Отставной полковник кричал, стучал по столу, призывал свидетелей, но в переполненной кафане никто не обращал на него внимания. То ли потому, что в нем видели завсегдатая, к которому привыкли, то ли потому, что здесь вообще было принято ничему не удивляться и ни к чему не прислушиваться, то ли потому, что Устинов был скандально обидчив и никто не хотел связываться с ним. Как бы там ни было, а кафана жила своей жизнью: у окна волонтеры вслух читали письмо из дома, обсуждая каждую новость; в углу негромко пел под гитару молодой офицер; из-за дальнего стола доносился хохот: там рассказывали что-то веселое и, судя по отдельным словам, весьма соленое. И возможно, именно поэтому полковник и повышал голос до крика.
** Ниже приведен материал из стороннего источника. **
Definition env_lookup (envs : list env) (name : list Z) : option (list Z) :=
  text_of ∘ env_value <$> (snd <$> list_find (fun e => text_of (env_name e) = name) envs).

Lemma text_of_app t c : text_of (t ++ [c]) = t.
Proof. unfold text_of. rewrite length_app. cbn. by rewrite Nat.add_sub, take_app_length. Qed.

Lemma cstr_terminated t : Forall (fun c => c <> 0) t -> cstr (t ++ [0]) t.
Proof. by exists []. Qed.

Lemma internal_getenv_spec envs m name :
  env_ok envs -> cstr m name ->
  internal_getenv envs m = Ok (fst <$> list_find (fun e => text_of (env_name e) = name) envs).
Proof.
  intros Hok Hm. induction Hok as [|e envs (n & v & Hn & Hv & Hfn & Hfv) _ IH]; [done|].
  cbn [internal_getenv list_find]. rewrite Hn.
  destruct (u_strcmp_spec (n ++ [0]) m n name) as (d & -> & Hd); [by apply cstr_terminated|done|].
  cbn [mbind outcome_bind]. rewrite text_of_app. destruct (decide (n = name)) as [->|Hne].
  - by rewrite (proj2 Hd eq_refl).
  - rewrite (proj2 (Z.eqb_neq d 0)) by (by intros ?%Hd). rewrite IH. cbn [mbind outcome_bind].
    by destruct (list_find _ envs) as [[i x]|].
Qed.

Lemma getenv_spec envs m name :
  env_ok envs -> cstr m name ->
  getenv envs m = Ok ((fun v => v ++ [0]) <$> env_lookup envs name).
Proof.
  intros Hok Hm. unfold getenv, env_lookup. rewrite (internal_getenv_spec envs m name Hok Hm).
  cbn [mbind outcome_bind]. destruct (list_find _ envs) as [[i e]|] eqn:E; [|done]. cbn.
  apply list_find_Some in E as (Hi & _ & _). rewrite Hi. cbn.
  destruct (proj1 (Forall_lookup _ _) Hok i e Hi) as (n & v & _ & -> & _). by rewrite text_of_app.
Qed.

Lemma splice_prefix {A} (d x : list A) : zlen x = zlen d -> splice d 0 x = x.
Proof.
  intros Hl. unfold splice. rewrite Z.add_0_l, Hl. change (ztake 0 d) with (@nil A).
  unfold zdrop, zlen. rewrite Nat2Z.id, drop_all. by rewrite app_nil_r.
Qed.

Lemma insert_splice {A} (d : list A) off c :
  0 <= off < zlen d -> <[Z.to_nat off := c]> d = splice d off [c].
Proof.
  intros Ho. assert (zlen [c] = 1) by done.
  apply znth_ext; rewrite ?zlen_insert, ?zlen_splice by lia; [done|].
  intros i Hi. rewrite znth_insert, znth_splice by lia. destruct (Z.eqb_spec i off) as [->|Hne].
  - rewrite (proj2 (Z.leb_le _ _)), (proj2 (Z.ltb_lt _ _)) by lia. by rewrite Z.sub_diag.
  - destruct (Z.leb_spec off i), (Z.ltb_spec i (off + zlen [c])); cbn; (lia || done).
Qed.

Lemma strcpy_at_spec d off m t :
  cstr m t -> 0 <= off -> off + zlen t < zlen d -> strcpy_at d off m = Ok (splice d off (t ++ [0])).
Proof.
  intros (rest & -> & Hf). revert d off. induction Hf as [|c t Hc Hf IH]; intros d off Ho Hl; cbn [strcpy_at app].
  - change (zlen (@nil Z)) with 0 in Hl. rewrite awrite_ok by lia. cbn. by rewrite insert_splice by lia.
  - rewrite zlen_cons in Hl. pose proof (zlen_nonneg t). rewrite awrite_ok by lia. cbn [mbind outcome_bind].
    rewrite (proj2 (Z.eqb_neq c 0)) by done. rewrite IH by (rewrite ?zlen_insert; lia).
    rewrite insert_splice by lia. by rewrite (splice_snoc d off (off + 1) [c] (t ++ [0])); [|lia|zlia..].
Qed.

Lemma string_copy_spec m t : cstr m t -> string_copy m = Ok (t ++ [0]).
Proof.
  intros Hm. unfold string_copy, strcpy. rewrite (strlen_spec _ _ Hm). cbn [mbind outcome_bind].
  pose proof (zlen_nonneg t). rewrite (strcpy_at_spec _ _ _ t) by (done || zlia). f_equal.
  apply splice_prefix. zlia.
Qed.

Lemma list_find_insert {A} (P : A -> Prop) `{forall x, Decision (P x)} (l : list A) i x y :
  list_find P l = Some (i, x) -> P y -> list_find P (<[i := y]> l) = Some (i, y).
Proof.
  intros (Hi & _ & Hbefore)%list_find_Some Hy. apply list_find_Some. split_and!; [|done|].
  - apply list_lookup_insert_eq. by eapply lookup_lt_Some.
  - intros j z Hj Hlt. rewrite list_lookup_insert_ne in Hj by lia. by eapply Hbefore.
Qed.

Lemma list_find_insert_ne {A} (P : A -> Prop) `{forall x, Decision (P x)} (l : list A) i x y :
  l !! i = Some x -> ~ P x -> ~ P y -> list_find P (<[i := y]> l) = list_find P l.
Proof.
  revert i. induction l as [|a l IH]; intros i Hi Hx Hy; [done|]. destruct i as [|i].
  - injection Hi as ->. change (<[0%nat := y]> (x :: l)) with (y :: l). cbn [list_find]. by rewrite !decide_False.
  - change (<[S i := y]> (a :: l)) with (a :: <[i := y]> l). cbn [list_find]. destruct (decide (P a)); [done|].
    by rewrite (IH i).
Qed.

(** What a call of [setenv] leaves in the environment. *)
Definition env_after (envs : list env) (name value : list Z) (overwrite : Z) (x : list Z) : option (list Z) :=
  if bool_decide (x = name) then
    match env_lookup envs name with
    | Some v => Some (if overwrite =? 0 then v else value)
    | None => Some value
    end
  else env_lookup envs x.

Lemma setenv_spec mem envs m name mv value overwrite :
  env_ok envs -> cstr m name -> cstr mv value -> name <> [] ->
  exists rc envs', setenv mem envs (Some m) mv overwrite = Ok (rc, envs') /\ env_ok envs' /\
    (rc = 0 -> forall x, env_lookup envs' x = env_after envs name value overwrite x) /\
    (rc <> 0 -> envs' = envs) /\ ((forall i, mem i = true) -> rc = 0).
Proof.
  intros Hok Hm Hv Hne. assert (Hm' := Hm). destruct Hm' as (rm & _ & Hfn). assert (Hv' := Hv). destruct Hv' as (rv & _ & Hfv).
  unfold setenv. rewrite (strlen_spec _ _ Hm). cbn [mbind outcome_bind].
  rewrite (proj2 (Z.eqb_neq _ _)) by (destruct name; [done|zlia]).
  rewrite (strlen_spec _ _ Hv). cbn [mbind outcome_bind]. rewrite (internal_getenv_spec _ _ _ Hok Hm).
  cbn [mbind outcome_bind]. unfold env_after, env_lookup at 2.
  destruct (list_find (fun e => text_of (env_name e) = name) envs) as [[i e]|] eqn:E; cbn [fmap option_fmap option_map fst snd].
  - assert (Hi := E). apply list_find_Some in Hi as (Hi & Hname & _).
    destruct (Z.eqb_spec overwrite 0).
    { eexists _, _. split_and!; [done..| |done|done]. intros _ x. case_bool_decide as Hx; [|done]. subst x.
      unfold env_lookup. by rewrite E. }
    destruct (mem 0%nat) eqn:Em.
    2:{ eexists _, _. split_and!; [done|done|intros [=]|done|]. intros Hall. by rewrite Hall in Em. }
    rewrite Hi. cbn [deref mbind outcome_bind]. rewrite (string_copy_spec _ _ Hv). cbn [mbind outcome_bind].
    destruct (proj1 (Forall_lookup _ _) Hok i e Hi) as (en & ev & Hn & Hve & Hfe & _).
    eexists _, _. split_and!; [done| | |done|done].
    + apply Forall_insert; [done|]. by exists en, value.
    + intros _ x. unfold env_lookup. case_bool_decide as Hx.
      * subst x. rewrite (list_find_insert _ _ _ e) by done. cbn. by rewrite text_of_app.
      * rewrite (list_find_insert_ne _ _ _ e); [done..| |]; cbn; congruence.
  - destruct (mem 0%nat && mem 1%nat && mem 2%nat) eqn:Em.
    2:{ eexists _, _. split_and!; [done|done|intros [=]|done|]. intros Hall. by rewrite !Hall in Em. }
    rewrite (string_copy_spec _ _ Hm), (string_copy_spec _ _ Hv). cbn [mbind outcome_bind].
    eexists _, _. split_and!; [done| | |done|done].
    + constructor; [|done]. by exists name, value.
    + intros _ x. unfold env_lookup. cbn [list_find env_name env_value]. rewrite text_of_app.
      case_bool_decide as Hx.
      * subst x. rewrite decide_True by done. cbn. by rewrite text_of_app.
      * rewrite decide_False by congruence. by destruct (list_find (fun e => text_of (env_name e) = x) envs) as [[? ?]|].
Qed.

(** The environment of a program is a map from names to values: after a [setenv] that
    succeeded [getenv] returns the new value of the name, or the old one if there was
    one and it was not to be overwritten, and the values of all other names are as
    before; a [setenv] that failed changes nothing, and it fails only for lack of
    memory. *)
Theorem setenv_getenv mem envs m name mv value overwrite mx x :
  env_ok envs -> cstr m name -> cstr mv value -> name <> [] -> cstr mx x ->
  exists rc envs', setenv mem envs (Some m) mv overwrite = Ok (rc, envs') /\ env_ok envs' /\
    ((forall i, mem i = true) -> rc = 0) /\
    getenv envs' mx = Ok ((fun v => v ++ [0]) <$>
      (if rc =? 0 then env_after envs name value overwrite x else env_lookup envs x)).
Proof.
  intros Hok Hm Hv Hne Hx.
  destruct (setenv_spec mem envs m name mv value overwrite Hok Hm Hv Hne) as (rc & envs' & E & Hok' & H0 & H1 & Hmem).
  exists rc, envs'. split_and!; [done..|]. rewrite (getenv_spec _ _ _ Hok' Hx).
  destruct (Z.eqb_spec rc 0) as [Hrc|Hrc]; [by rewrite H0|by rewrite H1].
Qed.

Lemma setenv_getenv_witness :
  exists rc envs', setenv (fun _ => true) [{| env_name := [65; 0]; env_value := [49; 0] |}] (Some [66; 0]) [50; 0] 1
      = Ok (rc, envs') /\ env_ok envs' /\ ((forall i : nat, true = true) -> rc = 0) /\
    getenv envs' [65; 0] = Ok ((fun v => v ++ [0]) <$>
      (if rc =? 0 then env_after [{| env_name := [65; 0]; env_value := [49; 0] |}] [66] [50] 1 [65]
       else env_lookup [{| env_name := [65; 0]; env_value := [49; 0] |}] [65])).
Proof.
  apply (setenv_getenv (fun _ => true) [{| env_name := [65; 0]; env_value := [49; 0] |}] [66; 0] [66] [50; 0] [50] 1 [65; 0] [65]).
  - constructor; [|done]. exists [65], [49]. split_and!; try done; by repeat constructor.
  - exists []. split; [done|by repeat constructor].
  - exists []. split; [done|by repeat constructor].
  - done.
  - exists []. split; [done|by repeat constructor].
Defined.

(** ** Paths *)

Lemma path_back_to_slash_spec p k n :
  p !! k = Some 47 ->
  (forall j, (0 < j <= n)%nat -> exists c, p !! (k + j)%nat = Some c /\ c <> 47) ->
  back_to_slash p (k + n) = Ok (Z.of_nat k).
Proof.
  intros Hk. induction n as [|n IH]; intros Hn.
  - rewrite Nat.add_0_r. destruct k as [|k]; [done|]. cbn [back_to_slash].
    rewrite (aread_ok p (Z.of_nat (S k)) 47); [done|]. unfold znth.
    rewrite (proj2 (Z.leb_le _ _)), Nat2Z.id by lia. done.
  - rewrite Nat.add_succ_r. cbn [back_to_slash]. destruct (Hn (S n)) as (c & Hc & Hne); [lia|].
    rewrite (aread_ok p (Z.of_nat (S (k + n))) c).
    2:{ unfold znth. rewrite (proj2 (Z.leb_le _ _)), Nat2Z.id by lia. by rewrite <- Nat.add_succ_r. }
    cbn [mbind outcome_bind]. rewrite (proj2 (Z.eqb_neq c 47)) by done. apply IH. intros j Hj. apply Hn. lia.
Qed.

Lemma back_to_slash_name dir name r :
  47 ∉ name -> back_to_slash (dir ++ 47 :: name ++ r) (length dir + length name) = Ok (zlen dir).
Proof.
  intros Hn. apply path_back_to_slash_spec.
  - by rewrite lookup_app_r, Nat.sub_diag by lia.
  - intros j Hj. rewrite lookup_app_r by lia. replace (length dir + j - length dir)%nat with (S (j - 1)) by lia.
    change ((47 :: name ++ r) !! S (j - 1)) with ((name ++ r) !! (j - 1)%nat).
    rewrite lookup_app_l by lia. destruct (name !! (j - 1)%nat) as [c|] eqn:E.
    + exists c. split; [done|]. intros ->. by eapply Hn, list_elem_of_lookup_2.
    + apply lookup_ge_None in E. lia.
Qed.

Lemma znth_at {A} (l1 l2 : list A) x : znth (l1 ++ x :: l2) (zlen l1) = Some x.
Proof. rewrite znth_app_r by lia. by rewrite Z.sub_diag. Qed.

(** [basename] returns the last component of a path that has a slash in front of it. *)
Lemma basename_last dir name rest :
  Forall (fun c => c <> 0) (dir ++ name) -> name <> [] -> (47 ∉ name) ->
  let m := dir ++ 47 :: name ++ 0 :: rest in
  basename (Some m) = Ok (PAt (zlen dir + 1), m) /\ cstr (zdrop (zlen dir + 1) m) name.
Proof.
  intros [Hd Hn]%Forall_app Hne Hs m.
  assert (Hm : cstr m (dir ++ 47 :: name)).
  { exists rest. split; [subst m; by rewrite <- app_assoc|]. apply Forall_app. split; [done|]. by constructor. }
  assert (Hlast : exists n0 c, name = n0 ++ [c] /\ c <> 47).
  { destruct (exists_last Hne) as (n0 & c & ->). exists n0, c. split; [done|]. intros ->.
    apply Hs, elem_of_app. right. by left. }
  destruct Hlast as (n0 & c & Hname & Hc).
  split.
  - unfold basename. rewrite (chr_cstr _ _ Hm). cbn [mbind outcome_bind].
    rewrite (proj2 (Z.eqb_neq _ 0)).
    2:{ destruct dir as [|x dir]; [done|]. by apply Forall_cons in Hd as [? _]. }
    rewrite (strlen_spec _ _ Hm). cbn [mbind outcome_bind].
    rewrite (aread_ok m _ c).
    2:{ replace m with ((dir ++ 47 :: n0) ++ c :: 0 :: rest) by (subst m; rewrite Hname; by rewrite <- !app_assoc).
        replace (zlen (dir ++ 47 :: name) - 1) with (zlen (dir ++ 47 :: n0)) by (rewrite Hname; zlia). apply znth_at. }
    cbn [mbind outcome_bind]. rewrite (proj2 (Z.eqb_neq c 47)) by done. cbn [mbind outcome_bind].
    replace (Z.to_nat (zlen (dir ++ 47 :: name) - 1)) with (length dir + length name)%nat by zlia.
    subst m. rewrite back_to_slash_name by done. cbn [mbind outcome_bind].
    assert (Hx : exists x n1, name = x :: n1 /\ x <> 0).
    { destruct name as [|x n1]; [done|]. apply Forall_cons in Hn as [? _]. by exists x, n1. }
    destruct Hx as (x & n1 & -> & Hx0).
    rewrite (aread_ok _ _ x).
    2:{ change (dir ++ 47 :: (x :: n1) ++ 0 :: rest) with (dir ++ [47] ++ x :: n1 ++ 0 :: rest).
        rewrite app_assoc. replace (zlen dir + 1) with (zlen (dir ++ [47])) by zlia. apply znth_at. }
    cbn [mbind outcome_bind]. by rewrite (proj2 (Z.eqb_neq x 0)).
  - subst m. replace (dir ++ 47 :: name ++ 0 :: rest) with ((dir ++ [47]) ++ name ++ 0 :: rest) by (by rewrite <- app_assoc).
    replace (zlen dir + 1) with (zlen (dir ++ [47])) by zlia. rewrite drop_zlen_app. by exists rest.
Qed.

(** Without a slash the first character is lost, and a name with a trailing slash and
    nothing in front is taken for the root: basename("abc") is "bc", basename("a/") is
    "/". *)
Lemma basename_relative :
  basename (Some [97; 98; 99; 0]) = Ok (PAt 1, [97; 98; 99; 0]) /\
  basename (Some [97; 47; 0]) = Ok (PSlash, [97; 0; 0]).
Proof. done. Qed.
– Удивительно, Совримович: чем благороднее идея, тем она беззащитнее. Возле нее вдруг оказывается такое количество спекулятивной гнуси, что диву даешься, как ты сам до сей поры еще не изверился в ней. Причем, заметьте, за границей это как-то особенно бросается в глаза.
– Либо мы уведем его, Олексин, либо уйдем сами, – сказал Совримович. – Меня тошнит от его патриотизма.
– Попробую, – вздохнул Гавриил.
Он нехотя поднялся, оглядел зал, прикидывая, на кого можно тут рассчитывать, если разразится скандал, не встретил ни одного взгляда и, помедлив, подошел к Устинову.
– Честь имею представиться, господин полковник: поручик Олексин. Назначен командиром роты, которую вам надлежит немедля сдать мне.
– Немедля? – Полковник, тупо моргая, смотрел на него снизу вверх, пытаясь осознать, что услышал, и хотя бы частично разогнать хмель. – Вторая отставка. А известно ли вам, милостивый государь…
– Мне известно, что мы на войне, где промедление недопустимо.
– Совершенно верно. – Полковник тряхнул остатками седых волос. – Садитесь, поручик. Начнем.
– Я не обсуждаю служебных дел в присутствии денщиков, господин полковник.
– Совершенно правильно. – Полковник опять тряхнул головой. – Я его Белибердой зову. Как твоя фамилия, Белиберда?
– Валибеда! – гаркнул солдат.
– А я его – Белибердой. Белиберда и есть. Садитесь, поручик. Вы не имеете права пренебрегать. Я старше чином и… и возрастом, да-с! И на мне, изволите видеть, русский мундир.
– Так не позорьте его, господин полковник, – тихо сказал Гавриил.
– Я? Позорю? Я?..
Качнувшись, Устинов встал. Он был невелик ростом, и Олексин по-прежнему созерцал его розовую лысину, опушенную седыми, вразнобой торчащими космами. Лысина эта стала апоплексически наливаться кровью, а полковник, наоборот, бледнел, точно кровь его, минуя щеки, вся без остатка ринулась в голову.